Presente au  Impostato Padel da Narbona  per accompagnare il suo giocatore  Laura Buteau  e il loro partner in  FIP   Luisa Roque de Pinho , l'allenatore  Alexandre Prevert  concesso una lunga intervista senza deviazione verso  Padel Magazine .

Nello stesso tempo  per l'esame ,  émotionnel  et  POLICY , Alexandre torna a  lo stato d'animo del suo duo  per le  difficoltà mentali  in  alto livello  per le  limiti strutturali del circuito FIP  ma anche la  realtà economica  giocatori  fuori dalla top 100 mondiale .

Si prevede una partita di ritorno dopo una “battaglia”

Dopo una clamorosa vittoria al primo turno, Alexandre parla di  lo stato d'animo della sua squadra  pochi minuti prima di affrontare  1/8 di finale  un  Coppia spagnola tra le prime 70 .

 "Giochiamo contro Nuria Vivancos / Xenia Clasca Vidiella (ESP), teste di serie numero 5. Due settimane fa abbiamo perso 6-0 6-1. Ho pensato che tutto fosse stato preparato male: l'atteggiamento, la gestione, la partita stessa, anche da parte mia." 

Quel giorno aveva sistemato le cose con  Laura  et  Luisa , chiedendo a un  requisito chiaro  :  non viaggiare più per soffrire ma  eseguire .

 Ho detto alle ragazze: non passeremo l'anno viaggiando insieme per farci battere ogni volta che una delle prime teste di serie è contro di noi. Non è il livello che mi dà fastidio, è il fatto di non darci i mezzi per fare meglio. 

Alexandre Prévert torna al  debriefing teso durante il riscaldamento , appena prima  ingresso in competizione .
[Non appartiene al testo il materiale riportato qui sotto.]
(* ===== verification/Prelude.v ===== *)
(** * Haze weather radio: the Go services of a station

    A station of Haze receives alerts and forecasts, turns them into audio and
    hands the audio to a playout engine.  The Go service [haze-playlist]
    ([services/go/internal/playlist]) decides what each feed plays: it plans the
    routine programme, prepares priority alerts in the background, and puts both
    in directories that the engine watches.  This development models that
    service, with the packages it relies on for the shape of alerts
    ([internal/alertmodel], [internal/capmodel], parts of [internal/alerttext]),
    their SAME events ([internal/capsame]), their archive (parts of
    [internal/datastore]) and lead-in audio ([internal/lead]).  Operators reach the
    station through the web gateway ([internal/webgateway]); of it the development
    models who may do what: passwords and second factors, accounts, sessions, the
    audit log, the commands on accounts, and the policy that stands before the
    commands that originate alerts.  Paths below are relative to
    [services/go/internal].

    ** The parts and how they interact

    An event arrives on the bridge ([playlist/bridge.go]).  The event loop
    ([playlist/async.go], [playlist/service.go]) offers it to every feed it is
    for.  A priority alert gets a version, and a worker of the priority pool
    prepares it: its texts, the SAME header from the host program, its voice from
    a file, a download or speech synthesis, all assembled in one audio file.  The
    loop commits the result when its version is still the newest, which announces
    it to the engine.  A tick plans routine items with a second pool.  Playout
    reports move items from the queue to the air.

    A request to the panel carries a token.  The gateway finds the address it comes
    from, the session the token names and the account of the session; a command of
    the panel then passes a gate that applies the policy of the account to its
    payload and writes a record to the account's chained log before the command is
    executed.  A sign-in issues the token, after limits, password and second factor.

    ** The files

    - [Prelude]: results, a state monad with its notation, lemmas on lists, the
      tactics that walk through monadic code.
    - [UnicodeTables], [GoStrings], [GoTime], [GoValue], [GoPath]: what the code
      uses of Go's language and library: byte strings with UTF-8 and case mapping,
      instants and RFC 3339, values of type [any] and [fmt.Sprint], paths.
    - [AlertPacket] ([alertmodel/packet.go]): the packet, its normal form, and the
      legacy shape.
    - [PlaylistModel] ([playlist/config.go], [playlist/service.go]): records of
      configuration, feeds, items, manifests.
    - [World]: clock, files and messages; the class [Env] says which calls fail.
    - [AlertRequest], [AlertCommit], [AlertText], [AlertPrepare], [AlertQueue]:
      one alert from its request to its announcement.
    - [SameRequest] ([playlist/same.go]), [Wav] and [AudioFiles]
      ([playlist/audio.go]), [AudioRetention] ([playlist/audio_retention.go]),
      [Lead] ([lead/lead.go]): the parts an alert's audio is made of, and the
      removal of old files.
    - [BridgeClient] and [EventBridge] ([playlist/bridge.go]): a request from the
      caller's side, as a monadic operation; and the read loop with the lanes and
      the pending requests, as a step relation.
    - [GoFloat]: numbers as text, and the layouts of times that are read.
    - [CapModel] ([capmodel]): a CAP document, its normal form and its validation.
    - [CapArchive] ([datastore/sqlite.go]): the table of archived documents and the
      operations on its rows; [CapRegistry] ([playlist/alerts.go]): which of them
      are in effect for a feed.
    - [CapSame] ([capsame/event.go]): the SAME event code of a CAP alert.
    - [PlannerState] and [RoutinePlan] ([playlist/service.go]): a feed's timeline
      and controls, and what it plays next.
    - [StationText] ([playlist/config.go]): what the station says of itself;
      [RoutineBuild] ([playlist/service.go]): the making of a routine item, from
      rendering and speech to its file, with the guarantees in
      [RoutineBuildSafety].
    - [Preparation] ([playlist/async.go]): the loop and the two worker pools, as
      operations on the process and a step relation; [PreparationSafety] has the
      invariant with the Hoare logic it is proved in, [PreparationRuns] what
      follows for every run.

    - [GoCrypto], [GoNet], [SampleCodec]: SHA-256, HMAC and base64; addresses and
      networks; formats for the concrete instances.
    - [Secrets] ([webgateway/auth.go], [webgateway/account_auth.go]): password hashes
      and sealed second factors; [AdminTokens] ([webgateway/auth.go]): the signed
      tokens of the single operator and their revocation.
    - [AuditLog] ([webgateway/audit_log.go]): the chained logs and their signed heads,
      with what they guarantee in [AuditLogSafety] and, for renamed accounts,
      [AuditRename].
    - [Accounts] ([webgateway/accounts_store.go]): the table of accounts and its
      statements; [AccountsSafety]: what any sequence of them keeps.
    - [Sessions] ([webgateway/session_registry.go], [webgateway/account_auth.go]): the
      sessions in memory and the limiter of attempts, against references.
    - [GatewayRequest] and [AccountAuth] ([webgateway/account_auth.go]): the address and
      token of a request; sign-in, authentication, revocation and the lock policy over
      the accounts, the sessions and the limiters.  [AccountAuthSafety] has a Hoare
      logic over the table, in which the accounts evolve as others let them, and what
      follows for [Login] and [Authenticate].
    - [PanelPayload], [AccountCommands] ([webgateway/accounts_commands.go]): payloads, and
      each command on accounts; [AccountCommandsSafety]: what they may change.
    - [OriginationPolicy] ([webgateway/account_policy.go], [webgateway/account_audit.go],
      [handleCommand] of [webgateway/server.go], [webgateway/same_gateway.go]): the gate,
      the policy, and the SAME request that a payload becomes; [OriginationSafety]: what
      passes the gate.

    ** The model

    An operation that touches files or the clock is a function in [M World]; one
    that also changes a planner is in a state monad over the planner and the
    world.  Errors are values of [result] or [option].  A [time.Time] is its
    instant in nanoseconds; 64-bit integers are [Z] with [wrap64] where the code
    can wrap; bytes and strings are lists of bytes.  Maps with string keys are
    [gmap].  Goroutines are steps: the worker pools take a job, run its
    preparation as one operation, and send the result; the bridge's steps are the
    sections between two blocking operations.  The gateway serves many requests at a
    time: before every access of a request to the accounts or the sessions the
    operations of others take place, which [Others] chooses, and theorems hold for
    every choice.  A statement or transaction of the account store is atomic.

    What other programs and packages do is an interface, a type class that a
    definition takes as an argument: [JSON] (decoding), [Env] (which calls of the
    operating system fail), [Zones] (the time zone database), [Tools] (ffmpeg and
    HTTP), [Host] (the SAME generator), [Codecs] (XML and regular expressions),
    [Texts] (the rest of the alert wording), [Remote] (the renderer and the speech
    synthesiser), [ProductCodec], [MapOrder] (the order in which Go visits a map),
    [Documents] (the XML of a CAP document and the parts of a URL), [SameMapping]
    (the JSON of the mapping file), [ZoneNames] (abbreviations of time zones),
    [Chance] and [Workers] (which goroutine ends first), [SecretTools] (random bytes,
    Argon2id and XChaCha20-Poly1305), [AuditCodec] (the JSON of the audit log),
    [ClaimsCodec] (that of the operator's tokens), [Paseto] and [Totp] (tokens and
    one-time passwords), [AlertArchive] and [StationConfig] (searches of the archive and
    of the configuration).  Those whose behaviour a theorem relies on have a class of
    their documented laws: [SecretToolsOk], [AuditCodecOk], [ClaimsCodecOk], [PasetoOk].  [HasWorld]
    lets an operation of the world run in every state that contains it.  Inside the
    development,
    [Builder] stands between routine planning and the making of an item:
    [RoutinePlan] proves its client against the laws [BuilderOk], and
    [routine_BuilderOk] shows that [RoutineBuild] keeps them.  [PriorityBuilder]
    stands between the loop and the preparation of an alert.
    [LawfulBuilder] is the contract of the latter: [AlertQueue] proves its client
    against it, and [service_lawful] shows that the service's own preparation
    keeps it.  Every interface has a concrete instance of low priority, for the
    witnesses.

    ** What is proved

    - Alerts: in every run at most one alert per feed is in preparation, the
      pools and the channel keep their bounds, waiting alerts are started,
      shutdown gives every place back, and a request that was superseded or
      cancelled is never aired ([PreparationRuns]).  A preparation is invisible
      until it is committed, leaves complete audio or nothing
      ([prepare_alert_contract]), and a SAME alert is header, voice and end of
      message from the generator's samples ([prepare_alert_same]); an
      announcement follows complete files ([commitPriorityAlert_announces],
      [queuePriorityAlert_announces]).
    - The bridge: an answer reaches the request it is for, and the lane of alert
      events neither loses nor reorders them ([EventBridge]).
    - Audio: WAV files written are read back, the two readers agree, assembly
      keeps order and gaps, downloads are bounded, pruning removes nothing in use.
    - SAME and lead-in audio: requests to the generator are well formed whatever
      the event holds, lead audio stays under its directory.
    - CAP: a document that is accepted is well formed ([ParseCAP_valid]); the
      archive keeps one row per alert, feed and bucket; looking for a feed's alerts
      loses none in force; the code found for an alert is always a SAME event code,
      and the first choice of a fixed order.
    - Routine items: an item that was built plays and touches only its own files
      ([buildProduct_contract]); segments are joined in their order whatever order
      their workers end in ([segments_in_order]).
    - The programme: rotation is fair, fixed events are the earliest ones, filling
      the queue ends, a rebased item follows what is queued, controls and
      interruptions nest.
    - Signing in: a session is given out only over a secure connection, from an
      allowed address, for the password and a fresh second factor of the account as it
      is then, whatever happens in between ([Login_sound]); an accepted request fits its
      token, its session, its address and its account ([Authenticate_sound]); the address
      cannot be forged through headers ([clientIP_unforgeable]); a token of before is
      refused after a change of credentials ([changed_credentials_end_sessions]).
    - Accounts: the table stays well formed and keeps an administrator; the version of
      an account guards its credentials; a step of the second factor is used once;
      failures lock; a caller without privileges changes no more than the own password
      ([commands_confined]); the limiter and the registry equal their references.
    - Originating alerts: only what permission, rate and policy admit is executed, and
      not before it was recorded ([origination_gated]); the SAME request of such a payload
      has a permitted originator, the forced sender and its true origin
      ([policy_binds_request]).
    - The audit log: a success is the last entry of its log, verification finds every
      change, addition and loss while the signed heads stand ([tampering_detected]).
    - Packets: normal forms, idempotence and round trips of the two shapes.

    A few theorems show what the code does against its intent; they are named in
    the comments as such ([reader_can_stall], [silent_alert_accepted],
    [custom_text_out_of_range], [writeState_failed_recorded],
    [pause_during_alert_undone], [coverage_exceeds_limit], [regex_escape_folded],
    [silence_splits_a_frame], [riff_size_wraps], [expired_alert_lost],
    [stored_order_not_chronological], [warning_aired_as_watch],
    [unrelated_parameter_read_as_event], [download_never_pruned],
    [interrupted_append_is_final], [truncation_accepted], [stale_save_unlocks],
    [stale_save_drops_second_factor], [mapped_entry_misread], [blocked_event_aired]).

    ** Fuel

    Go loops without a structural measure take fuel: [fill_queue] one round per
    free place of the queue ([fill_queue_terminates]), [start_pending] one per
    waiting job ([startPending_settles]), [drain] one per result in the channel
    ([shutdown_drains]), [advance_hours] one per hour ([advance_hours_spec]), the
    walks over WAV files one per byte of input, the digits of a float as many as
    its width allows.  Everything else is structural.

    ** Not modelled

    Of the playlist service: the reading of the configuration files, dialling the
    bridge and its JSON wire format.  The segments of a product are prepared one
    after the other, in any order.  A worker's preparation is one step, so two
    preparations do not interleave their file operations; their work files have
    distinct names.  The file system has no permissions and all files are regular;
    symbolic links are a function of the [Codecs].

    Of the web gateway: the registry of sessions in Redis, cookies, the reading of the
    configuration and keys, the mutex that orders changes of accounts (theorems hold
    without it), the execution of commands that are not about accounts, which is an
    argument of the gate, the data of broadcast alerts, the archive and location pages,
    media and captions.  Timing differences between a wrong password and an unknown
    account are not modelled, though the check of a dummy password is.

    Other services (product rendering, data ingest, IVR, locations, the other stores,
    speech, webhooks) and the Rust programs are not modelled: they are parsing of
    third-party formats, network protocols, SQL, or another language. *)

From stdpp Require Export base list gmap strings option.
From Stdlib Require Export ZArith Lia Bool.
From Stdlib Require Ascii.
Export (notations) Stdlib.Strings.Ascii.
 Abbiamo fatto una sessione di prove con Lucile Pothier e Louise Bahurel, che ci hanno prestato la pista all'ultimo minuto. È sempre bello sentire questa solidarietà tra i francesi. Ma ho visto alcuni comportamenti da parte nostra che non mi sono piaciuti. Le mie ragazze giocano bene, ma appena qualcosa va storto, si lamentano. Non costruiamo su ciò che funziona. Non c'è energia, né sorrisi, né incoraggiamenti. 

Lui insiste:  non è una questione di livello .

 Non è la qualità del padel a preoccuparmi. So cosa possono fare; li ho visti giocare contro i primi 40 a Valladolid (P2). Sono fantastici. Quello che voglio vedere è se siamo in grado di giocare ogni partita di alto livello per vincere. Oggi non ne sono sicuro. E questo vale anche per me. 

Prévert continua spiegando che  la questione non è necessariamente vincere ma  avere un'intenzione chiara .

 “Si può perdere, ma se si perde dopo aver dato il massimo, dopo aver dimostrato grinta, concentrazione e intensità, allora si è fatto un progresso. Quello che non sopporto è viaggiare così tanto, impegnarsi così tanto e non produrre nulla di sostanziale in pista.” 

Un requisito di coerenza

Lo scambio con i giocatori è stato  Franco . Prévert ha chiesto un  cambio immediato di postura .

 "Quello che voglio in questa partita non è che tutto funzioni, ma che ogni punto positivo faccia rumore. Voglio che venga gridato, celebrato e che venga preso spazio. E qualsiasi cosa venga saltata, la passiamo oltre. Siamo in un ciclo di progressione, non in un'aula di tribunale." 

Sottolinea il  bisogno di assumersi la responsabilità , soprattutto quando vuoi  esistono ad alto livello .

 Non possiamo permetterci fasi di fiacchezza. Non puoi segnare tre punti con la motivazione e poi due partite in cui passi inosservata. Non è accettabile quando sei un giocatore di padel professionista. E Laura e Louisa lo sono. Anch'io. Dobbiamo comportarci come una squadra seria e ambiziosa che vuole progredire. 

(nota dell'editore: Laura Buteau / Luisa Roque De Pinho concluderanno con 1/6 2/6 in un best match che è ancora insufficiente, con cinque punti gioco diversi rispetto a uno solo di due settimane fa; Xenia e Nuria continueranno oggi con una netta vittoria 6/2 6/3 contro le prime 30 Sharifova e Rodriguez)

Franck Binisti

Franck Binisti ha scoperto il padel al Club des Pyramides nel 2009 nella regione parigina. Da allora, il padel fa parte della sua vita. Lo vedi spesso in tournée in Francia per coprire i principali eventi di padel francesi.